Requirement:
Check each line of the listing below for the string "that", and give only how many lines hold it.

Supplied material:
-------------------------

(** The arguments of a log call, left unformatted. *)
Inductive Arg : Type :=
| AStr (s : string)
| AInt (n : Z)
| AErr (e : error)
| AVal (r : string).

(** What [dm.Download] does to its caller: it returns the downloads, returns
  an error, or panics with a value. *)
Inductive DownloadResult : Type :=
| DlOk (dls : list string)
| DlErr (e : error)
| DlPanic (r : string).

Inductive Event (Plugin : Type) : Type :=
| Println (s : string)
| Usage
| Log (lvl : Level) (format : string) (args : list Arg)
| RuntimePanic (msg : string)
| SetOptionsCall (h : list Plugin) (err : option error)
| SelectPluginCall (h : list Plugin) (res : Plugin + error)
| ReporterStart
| DownloadCall (url : string) (plugin : Plugin) (res : DownloadResult)
| ReporterStop
| LineRelease.

Arguments Println {Plugin} s.
Arguments Usage {Plugin}.
Arguments Log {Plugin} lvl format args.
Arguments RuntimePanic {Plugin} msg.
Arguments SetOptionsCall {Plugin} h err.
Arguments SelectPluginCall {Plugin} h res.
Arguments ReporterStart {Plugin}.
Arguments DownloadCall {Plugin} url plugin res.
Arguments ReporterStop {Plugin}.
Arguments LineRelease {Plugin}.

Inductive Res (A : Type) : Type :=
| Ret (a : A)
| Exit (code : Z).

Arguments Ret {A} a.
Arguments Exit {A} code.

Module Proc.
Section Proc.

Context {Plugin W : Type}.

Record State : Type := mkState { world : W; trace : list (Event Plugin) }.

Definition M (A : Type) : Type := State -> Res A * State.

Definition ret {A} (a : A) : M A := fun s => (Ret a, s).

Definition bind {A B} (m : M A) (k : A -> M B) : M B :=
  fun s =>
    match m s with
    | (Ret a, s') => k a s'
    | (Exit code, s') => (Exit code, s')
    end.

(** Record one call in the trace. *)
Definition emit (e : Event Plugin) : M unit :=
  fun s => (Ret tt, mkState (world s) (trace s ++ [e])).

(** Run a collaborator on the world. *)
Definition call {A} (f : W -> A * W) : M A :=
  fun s => let '(a, w) := f (world s) in (Ret a, mkState w (trace s)).

(** [os.Exit(code)]. *)
Definition exit {A} (code : Z) : M A := fun s => (Exit code, s).

(** [log.Infof], [log.Errorf], [log.Error]: the message is logged and the
  call returns. *)
Definition logf (lvl : Level) (format : string) (args : list Arg) : M unit :=
  emit (Log lvl format args).

(** Modelled from the spec: package [logger] is not among the sources. The
  spec describes the path on which [main] calls [log.Fatal] after a failed
  negotiation as one that "fails fatally for the whole run"; [Fatal] and
  [Fatalf] therefore log the message at the fatal level and end the
  process with status 1, as the [Fatal] functions of Go loggers do. *)
Definition fatalf {A} (format : string) (args : list Arg) : M A :=
  bind (emit (Log LFatal format args)) (fun _ => exit 1).

(** An index expression [xs[i]]: out of range it panics, and a panic that
  nothing recovers ends the process with status 2. *)
Definition index {A} (xs : list A) (i : nat) : M A :=
  match xs !! i with
  | Some x => ret x
  | None =>
      bind (emit (RuntimePanic "index out of range")) (fun _ => exit 2)
  end.

(** [for i, x := range xs { body }], from index [i] on. A body that ends
  the process ends the loop with it. *)
Fixpoint forRange {A} (body : nat -> A -> M unit) (i : nat) (xs : list A)
  : M unit :=
  match xs with
  | [] => ret tt
  | x :: xs' => bind (body i x) (fun _ => forRange body (S i) xs')
  end.

End Proc.

Arguments State : clear implicits.
Arguments M : clear implicits.

End Proc.

Notation "x <- c1 ;; c2" := (Proc.bind c1 (fun x => c2))
  (at level 100, c1 at next level, right associativity).
Notation "c1 ;; c2" := (Proc.bind c1 (fun _ => c2))
  (at level 100, right associativity).

(** ** [cli.go]: the flags, [main] and [startDownloading] *)

(** The package-level variables that [flag.Parse] fills in, and
  [flag.Args()]. *)
Record Flags : Type := mkFlags {
  options : OptionsFlag.t;
  workers : Z;
  verbose : bool;
  defaults : bool;
  noprompt : bool;
  zipit : bool;
  printVersion : bool;
  override : bool;
  dldir : string;
  args : list string
}.

(** The collaborators of [cli.go]: the plugin registry [Plugins], the
  methods of [PluginManager], [pluginName], and
  [NewDownloadManager(plugin, dldir).Download]. *)
Record Env (Plugin W : Type) : Type := mkEnv {
  Plugins : list Plugin;
  FindHandlers : list Plugin -> list string -> list (list Plugin);
  SetOptions :
    list Plugin -> list Plugin -> gmap string string -> bool -> bool ->
    W -> option error * W;
  SelectPlugin : list Plugin -> list Plugin -> W -> (Plugin + error) * W;
  pluginName : Plugin -> string;
  Download :
    Plugin -> string -> string -> Z -> bool -> bool -> W -> DownloadResult * W
}.

Arguments Plugins {Plugin W} e.
Arguments FindHandlers {Plugin W} e pm urls.
Arguments SetOptions {Plugin W} e pm h opts useDefaults noPrompt w.
Arguments SelectPlugin {Plugin W} e pm h w.
Arguments pluginName {Plugin W} e p.
Arguments Download {Plugin W} e plugin dldir url workers zip override w.

Section Cli.

Context {Plugin W : Type}.
Variable E : Env Plugin W.
Variable PathSeparator : ascii.
Variable version : string.

Abbreviation M := (Proc.M Plugin W).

-------------------------

Your response:
4